Lime’s next-generation electric bicycles are finally making their North American debut. Nearly a year after announcing its plans to spend $50 million on a major e-bike expansion, the San Francisco-based micromobility company says it will deploy its first wave of new bikes in Washington, DC, starting this week.
Lime says the new bikes are significantly improved over the bikes currently in use, which the company inherited from Jump after it acquired Uber’s bike-share business in 2020. The $50 million investment will go largely into design. , manufacturing and assembling the next-generation bicycle, which will hit the market this year. The new model comes with a more powerful 350-watt motor and an interchangeable battery with a range of up to 25 miles.
In addition to a new dual-speed automatic transmission, the bikes also feature interchangeable batteries that are interchangeable with the company’s fleet of electric scooters. This will improve the customer experience, said Lime’s director of Mid-Atlantic and Northeast operations, by making it less likely to encounter vehicles with dead batteries.
“Now we can get the batteries even faster,” Lime’s Paul Holley told: The edge. “You don’t have that many low battery vehicles in the field. The turnaround times for our tasks are a lot faster.”
The interchangeable batteries are definitely the most important new feature in Lime’s next-gen e-bike. Lime considers the ability to swap batteries between scooters and bicycles not only good for customers, but also for its own profit. Lime saves money by simplifying both the production process and operations by reducing the amount of work that needs to be done by the teams working in each city.
“When you unite that battery ecosystem and isolate it into a single battery, that really increases the density of the work that needs to be done in the field,” Holley said. “So now you don’t necessarily have to have two separate teams just running in their own lane and just doing their own thing.”
Not every scooter and bicycle company is convinced. Bird, for example, has taken an opposing position, arguing that interchangeable batteries are typically smaller and hold less charge than non-removable batteries. The company has also argued that interchangeable batteries have a larger carbon footprint because they require more vehicle miles to pick up, replace and charge scooters.
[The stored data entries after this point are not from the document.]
(** A run without failures applies [propagated] to every document. *)
Lemma fanout_all_ok o c s :
  store_wf s → propagationSucceeds o →
  storeOf (fanout o c (queried o (ContactDoc.Id c) s) s) = propagated c <$> s.
Proof.
  intros Hwf [Hq Hr]. apply map_eq. intros k. rewrite lookup_fmap.
  destruct (s !! k) as [d|] eqn:Hs; simpl.
  2: { rewrite fanout_lookup_untouched; [done|]. intros ? ? _. by right. }
  pose proof (Hwf k d Hs) as Hid. simpl in Hid.
  unfold propagated. case_decide as Hc.
  - rewrite <- Hid. apply fanout_lookup_updated.
    + by apply queried_NoDup.
    + unfold queried. rewrite Hq. apply elem_of_matching. eauto.
    + apply Hr.
    + rewrite Hid, Hs. eauto.
  - rewrite fanout_lookup_untouched; [done|]. intros v Hv Hk. exfalso.
    destruct (queried_lookup _ _ _ _ Hwf Hv) as [Hlk Hcv].
    rewrite Hk, Hs in Hlk. injection Hlk as ->. done.
Qed.

Lemma propagated_restamp c d :
  ContactDoc.Id (VisitReportModel.Contact d) = ContactDoc.Id c →
  propagated c (restamp c d) = propagated c d.
Proof.
  intros Hc. unfold propagated. rewrite restamp_contact_Id.
  rewrite !decide_True by done. apply restamp_idemp.
Qed.

(** X1: a notification for a contact no stored report embeds changes
    nothing: the handler queries, replaces no document and completes the
    message. *)
Theorem handler_no_match
    (U : string → ContactDoc.t * option error) (o : Outcome) (m : Message.t)
    (s : Store) (C : ContactDoc.t) :
  U (Message.Data m) = (C, None) →
  queryErr o = None →
  (∀ k d, s !! k = Some d →
          ContactDoc.Id (VisitReportModel.Contact d) ≠ ContactDoc.Id C) →
  handler U o m s
  = (completeErr o, s,
     [EvQueryDocuments partitionKey (ContactDoc.Id C); EvComplete]).
Proof.
  intros HU Hq Hnone. rewrite (handler_run _ _ _ _ _ _ HU).
  unfold queried. rewrite Hq.
  assert (matching (ContactDoc.Id C) s = []) as ->; [|done].
  apply elem_of_nil_inv. intros d (Hc & k & Hk)%elem_of_matching.
  by apply (Hnone k d).
Qed.

Lemma handler_no_match_witness :
  handler Sample.json_Unmarshal Sample.ok (Sample.msg Sample.annJSON)
    (<["r3" := Sample.r3]> ∅)
  = (None, <["r3" := Sample.r3]> ∅,
     [EvQueryDocuments "visitreport" "c1"; EvComplete]).
Proof.
  apply (handler_no_match Sample.json_Unmarshal Sample.ok
           (Sample.msg Sample.annJSON) (<["r3" := Sample.r3]> ∅) Sample.ann).
  - reflexivity.
  - reflexivity.
  - intros k d Hk. apply lookup_insert_Some in Hk as [[_ <-]|[_ Hk]].
    + by vm_compute.
    + by rewrite lookup_empty in Hk.
Defined.

(** X2: whatever the payload and whatever fails, the handler leaves the
    reports of every other contact exactly as they are. *)
Theorem handler_leaves_other_contacts
    (U : string → ContactDoc.t * option error) (o : Outcome) (m : Message.t)
    (s : Store) (doc : ContactDoc.t) (err : option error)
    (k : string) (d : VisitReportModel.t) :
  store_wf s →
  U (Message.Data m) = (doc, err) →
  s !! k = Some d →
  ContactDoc.Id (VisitReportModel.Contact d) ≠ ContactDoc.Id doc →
  storeOf (handler U o m s) !! k = Some d.
Proof.
  intros Hwf HU Hs Hc. rewrite (handler_store _ _ _ _ _ _ HU).
  destruct (fanout_lookup_cases o doc s k Hwf) as [->|(d' & Hd' & Hc' & _)];
    [done|].
  rewrite Hs in Hd'. injection Hd' as <-. done.
Qed.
Holley argued that interchangeable batteries don’t necessarily lead to less power or range; Lime can choose to fit larger batteries if they wish. “We can do that within the context and confines of a removable battery ecosystem,” he said. “You can go up and down in size and range and amp-hours and all that sort of thing.”
There are other new features on the bike: the handlebars are replaced with a handlebar similar to Lime’s scooters, there is a phone holder in the front basket and the bike can reach speeds of up to 20 mph (subject to local regulations). It weighs 72 pounds, which is heavier than the 65-pound electric Citi Bikes.
Late last year I had the chance to try one of Lime’s new bikes. As I rode my bike from Brooklyn to lower Manhattan, I was impressed by the engine’s ability to dispense power. The boost was almost instant as far as I could tell, without the jerky or slow motor build of some lesser e-bikes. It’s far from the sexiest e-bike I’ve ever ridden, but it was designed that way, as Lime’s e-bikes are built for strength, stability and durability.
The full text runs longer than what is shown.